* **Task goal**: Copy out again, unchanged, the listing below from the line that has "Lemma keys_step_good h" through the line that has "assert (usable h".

* **Dataset extract**:
(* ===== verification/HybridAdmit.v ===== *)
(** * Admission and release in the hybrid block manager

    [allocate] fills the tables of a new request with the pages of its plan;
    [release_request_blocks] gives the references of a request back.  Both keep the
    state [Good]: counts, queue, prefix map, tables, spans and remembered plans. *)

From stdpp Require Import gmap list list_numbers.
From Stdlib Require Import ZArith Lia.
From S2P Require Import Prelude.
From S2P Require Import Block.
From S2P Require Import PrefixKeys.
From S2P Require Import PyFloat.
From S2P Require Import Request.
From S2P Require Import HybridLayout.
From S2P Require Import HybridState.
From S2P Require Import HybridManager.
From S2P Require Import HybridInv.
From S2P Require Import HybridTables.
From S2P Require Import HybridGrow.
From S2P Require Import HybridPlans.

Open Scope Z_scope.

Section Admit.
Context {X : Type} `{Digest}.
Implicit Types (h : hybrid X) (b : slot).

(** ** The invariant of the manager *)

Record Good h : Prop := {
  gd_inv : HInv [] [] h;
  gd_tab : TabInv h;
  gd_plans : PlanInv h;
  gd_specs : SpecsOk h;
}.

(** The state of transfers and of the connectors, which most operations keep. *)
Definition same_ext h h' : Prop := h_transfer h' = h_transfer h ∧ h_ext h' = h_ext h.

#[global] Instance same_ext_preorder : PreOrder same_ext.
Proof. split; [by intros h|]. intros h1 h2 h3 [] []. split; congruence. Qed.

Lemma meta_good h h' : meta_frame h h' → PlanInv h' → Good h → Good h'.
Proof.
  intros F HP []. split; [by eapply meta_inv|by eapply meta_tab|done|].
  eapply specs_ok_evolve; [apply F|done].
Qed.

Lemma meta_back h h' : meta_frame h h' → evolve h' h.
Proof. intros [[] ]. split; try done. lia. Qed.

Lemma edit_step_good h h' : edit_step h h' → Good h → Good h'.
Proof.
  intros [F Hp] Hg. apply (meta_good h); [done| |done].
  eapply plan_inv_evolve; [apply F| |apply Hg]. by rewrite Hp.
Qed.

Lemma keys_step_good h h' : keys_step h h' → Good h → Good h'.
Proof. intros [Hs _]. by apply edit_step_good. Qed.

(** ** Installing cached pages *)

(** No slot changes its identity. *)
Definition same_hash h h' : Prop := ∀ b, block_hash (hblk h' b) = block_hash (hblk h b).

#[global] Instance same_hash_preorder : PreOrder same_hash.
Proof. split; [by intros h b|]. intros h1 h2 h3 H1 H2 b. by rewrite H2, H1. Qed.

Lemma dict_set_fst {V} k (v : V) (d : list (Z * V)) : k ∈ d.*1 → (dict_set k v d).*1 = d.*1.
Proof.
  induction d as [|[k' v'] d IH]; csimpl; [set_solver|]. intros [->|Hin]%elem_of_cons.
  - by rewrite Z.eqb_refl.
  - destruct (k =? k'); csimpl; [done|]. by rewrite IH.
Qed.

Lemma insert_ids (ts : list (Z * page_table)) i gid t t' :
  ts !! i = Some (gid, t) → (<[i := (gid, t')]> ts).*1 = ts.*1.
Proof.
  intros Hi. rewrite list_fmap_insert. cbn. apply list_insert_id. by rewrite list_lookup_fmap, Hi.
Qed.

Lemma install_pages_spec E r i gid ts done_ todo h :
  HInv [] E h → h_tables h !! r = Some ts → NoDup ts.*1 → ts !! i = Some (gid, done_) →
  NoDup (done_ ++ todo).*1 → (∀ b, b ∈ todo.*2 → usable h b) →
  wp (for_ todo (install_page r gid))
    (λ _ h', HInv [] E h' ∧ tab_frame r h h' ∧ same_hash h h' ∧
       h_tables h' !! r = Some (<[i := (gid, done_ ++ todo)]> ts)) no_raise h.
Proof.
  revert done_ ts h. induction todo as [|[k b] todo IH]; intros done_ ts h Hi Ht Hids Hti Hnd Hus.
  { cbn [for_]. wp_step. rewrite app_nil_r, list_insert_id by done. done. }
  assert (usable h b) as Hb by (apply Hus; left).
  cbn [for_]. wp_step. unfold install_page at 1. cbn [fst snd]. wp_step.
  eapply wp_mono; [apply (h_acquire_spec [] E b); [done|done|apply not_elem_of_nil]| |done].
  intros _ h1 (Hi1 & F1 & _ & Hh1).
  assert (dict_set k b done_ = done_ ++ [(k, b)]) as Hset.
  { apply dict_set_new. rewrite fmap_app in Hnd. apply NoDup_app in Hnd as (_ & Hd & _).
    intros Hk. apply (Hd k Hk). left. }
  eapply edit_table_spec; [done|by rewrite (sf_tables _ _ F1)|done|]. rewrite Hset.
  set (ts1 := <[i := (gid, done_ ++ [(k, b)])]> ts).
  set (h2 := put_table r i gid (done_ ++ [(k, b)]) ts h1).
  assert (tab_frame r h h2) as F2
    by exact (transitivity (slot_tab_frame r _ _ F1) (put_tab_frame r i gid _ ts h1)).
  assert (ts1 !! i = Some (gid, done_ ++ [(k, b)])) as Hti1
    by (apply list_lookup_insert_eq; by eapply lookup_lt_Some).
  eapply wp_mono; [eapply (IH (done_ ++ [(k, b)]) ts1 h2)| |done].
  - eapply inv_put_table; [exact Hi1|by rewrite (sf_tables _ _ F1)|done|].
    rewrite fmap_app. cbn. by rewrite <- app_assoc.
  - cbn. by rewrite lookup_insert_eq.
  - unfold ts1. by erewrite insert_ids.
  - done.
  - by rewrite <- app_assoc.
  - intros b' Hb'. rewrite (tab_frame_usable r h) by done. apply Hus. by right.
  - intros _ h3 (Hi3 & F3 & Hc3 & Ht3). split; [done|]. split; [exact (transitivity F2 F3)|].
    split; [exact (transitivity (Hh1 : same_hash h h1) Hc3)|]. rewrite Ht3. unfold ts1. by rewrite list_insert_insert_eq, <- app_assoc.
Qed.

Lemma install_groups_spec E r specs hits pre h :
  HInv [] E h → tables_ok specs hits → NoDup (pre.*1 ++ (sp_group_id <$> specs)) →
  h_tables h !! r = Some (pre ++ ((λ s, (sp_group_id s, [])) <$> specs)) →
  (∀ b, b ∈ (hits ≫= λ x, x.2.*2) → usable h b) →
  wp (for_ hits (λ x, for_ x.2 (install_page r x.1)))
    (λ _ h', HInv [] E h' ∧ tab_frame r h h' ∧ same_hash h h' ∧
       h_tables h' !! r = Some (pre ++ hits)) no_raise h.
Proof.
  intros Hi Hok. revert pre h Hi. induction Hok as [|s [gid t] specs hits [Hgid [Hnd _]] Hok IH];
    intros pre h Hi Hids Ht Hus.
  { cbn [for_]. by wp_step. }
  cbn [fst snd] in *. subst gid. cbn [for_ snd fst]. wp_step.
  set (ts := pre ++ ((λ s, (sp_group_id s, [])) <$> s :: specs)) in *.
  assert (ts !! length pre = Some (sp_group_id s, [])) as Hti.
  { unfold ts. rewrite lookup_app_r by lia. by rewrite Nat.sub_diag. }
  assert (NoDup ts.*1) as Hnds.
  { unfold ts. rewrite fmap_app, <- list_fmap_compose. exact Hids. }
  eapply wp_mono; [eapply (install_pages_spec E r (length pre) (sp_group_id s) ts [] t); try done| |done].
  { intros b Hb. apply Hus. csimpl. apply elem_of_app. by left. }
  intros _ h1 (Hi1 & F1 & Hc1 & Ht1). cbn [app] in Ht1.
  assert (<[length pre := (sp_group_id s, t)]> ts =
    (pre ++ [(sp_group_id s, t)]) ++ ((λ s, (sp_group_id s, [])) <$> specs)) as Hts.
  { unfold ts. rewrite insert_app_r_alt by lia. rewrite Nat.sub_diag, <- app_assoc. done. }
  rewrite Hts in Ht1.
  eapply wp_mono; [apply (IH (pre ++ [(sp_group_id s, t)]) h1 Hi1)| |done].
  - rewrite fmap_app, <- app_assoc. done.
  - done.
  - intros b Hb. rewrite (tab_frame_usable r h) by done. apply Hus. csimpl. apply elem_of_app. by right.
  - intros _ h2 (Hi2 & F2 & Hc2 & Ht2). split; [done|]. split; [exact (transitivity F1 F2)|].
    split; [exact (transitivity Hc1 Hc2)|]. by rewrite Ht2, <- app_assoc.
Qed.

* **Task solution**:
Lemma keys_step_good h h' : keys_step h h' → Good h → Good h'.
Proof. intros [Hs _]. by apply edit_step_good. Qed.

(** ** Installing cached pages *)

(** No slot changes its identity. *)
Definition same_hash h h' : Prop := ∀ b, block_hash (hblk h' b) = block_hash (hblk h b).

#[global] Instance same_hash_preorder : PreOrder same_hash.
Proof. split; [by intros h b|]. intros h1 h2 h3 H1 H2 b. by rewrite H2, H1. Qed.

Lemma dict_set_fst {V} k (v : V) (d : list (Z * V)) : k ∈ d.*1 → (dict_set k v d).*1 = d.*1.
Proof.
  induction d as [|[k' v'] d IH]; csimpl; [set_solver|]. intros [->|Hin]%elem_of_cons.
  - by rewrite Z.eqb_refl.
  - destruct (k =? k'); csimpl; [done|]. by rewrite IH.
Qed.

Lemma insert_ids (ts : list (Z * page_table)) i gid t t' :
  ts !! i = Some (gid, t) → (<[i := (gid, t')]> ts).*1 = ts.*1.
Proof.
  intros Hi. rewrite list_fmap_insert. cbn. apply list_insert_id. by rewrite list_lookup_fmap, Hi.
Qed.

Lemma install_pages_spec E r i gid ts done_ todo h :
  HInv [] E h → h_tables h !! r = Some ts → NoDup ts.*1 → ts !! i = Some (gid, done_) →
  NoDup (done_ ++ todo).*1 → (∀ b, b ∈ todo.*2 → usable h b) →
  wp (for_ todo (install_page r gid))
    (λ _ h', HInv [] E h' ∧ tab_frame r h h' ∧ same_hash h h' ∧
       h_tables h' !! r = Some (<[i := (gid, done_ ++ todo)]> ts)) no_raise h.
Proof.
  revert done_ ts h. induction todo as [|[k b] todo IH]; intros done_ ts h Hi Ht Hids Hti Hnd Hus.
  { cbn [for_]. wp_step. rewrite app_nil_r, list_insert_id by done. done. }
  assert (usable h b) as Hb by (apply Hus; left).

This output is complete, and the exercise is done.